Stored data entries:
++++++

(* ===== verification/ServerInvariant.v ===== *)
(** The invariant of the chat server: what is true of its rooms, members,
    nicknames, bindings and histories between any two events, with one lemma per
    way the code changes that state, and the proof that every server operation
    keeps it. *)

From S2P Require Import Prelude Frame Message Utils AppState StorageApi World.
From S2P Require Import ChatServer.
Local Open Scope string_scope.
Local Open Scope chat_scope.

Abbreviation Heap := (gmap SessionId ClientSession).

Definition session_of (h : Heap) (s : SessionId) : ClientSession := default new_session (h !! s).

(** Rooms are keyed by their identifier, which is nonzero and below the next one
    to be given out; the lobby is there; names are valid, and distinct also when
    case is ignored; topics are valid; histories are bounded; a member's active
    room is the room it is a member of. A nickname, once set, is valid, bound to
    a key, and unique among the connected sessions and the local user. A session
    without a nickname is in no room. *)
Record server_inv (c : ChatServer) (h : Heap) : Prop := {
  inv_room_id : forall id r, rooms_ c !! id = Some r ->
    room_id r = id /\ (0 < id < next_room_id_ c)%N;
  inv_next : (next_room_id_ c + MAX_ROOMS <= 2 ^ 63 + MAX_ROOMS + N.of_nat (size (rooms_ c)))%N;
  inv_count : (N.of_nat (size (rooms_ c)) <= MAX_ROOMS)%N;
  inv_lobby : is_Some (rooms_ c !! DEFAULT_ROOM_ID);
  inv_room_name : forall id r, rooms_ c !! id = Some r -> is_valid_room_name (room_name r) = true;
  inv_name_unique : forall id1 r1 id2 r2,
    rooms_ c !! id1 = Some r1 -> rooms_ c !! id2 = Some r2 ->
    normalized_room_name (room_name r1) = normalized_room_name (room_name r2) -> id1 = id2;
  inv_history : forall id r, rooms_ c !! id = Some r ->
    (N.of_nat (length (recent_messages r)) <= history_limit_ c)%N;
  inv_member : forall id r s, rooms_ c !! id = Some r -> s ∈ members r ->
    active_room_id_ (session_of h s) = id;
  inv_unnamed : forall s, nickname_ (session_of h s) = "" -> active_room_id_ (session_of h s) = 0%N;
  inv_nickname : forall s, nickname_ (session_of h s) <> "" ->
    is_valid_nickname (nickname_ (session_of h s)) = true /\
    is_Some (identities_ c !! nickname_ (session_of h s));
  inv_pending : forall s, pending_nickname_ (session_of h s) <> "" ->
    is_valid_nickname (pending_nickname_ (session_of h s)) = true;
  inv_unique : forall s1 s2, s1 ∈ sessions_ c -> s2 ∈ sessions_ c ->
    nickname_ (session_of h s1) <> "" ->
    nickname_ (session_of h s1) = nickname_ (session_of h s2) -> s1 = s2;
  inv_not_local : forall s, s ∈ sessions_ c -> local_nickname_ c <> "" ->
    nickname_ (session_of h s) <> local_nickname_ c;
}.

++++++

§ Work required: Which lines above hold the string "histories"? Copy every one of them.

§ Final answer:
    nicknames, bindings and histories between any two events, with one lemma per
    case is ignored; topics are valid; histories are bounded; a member's active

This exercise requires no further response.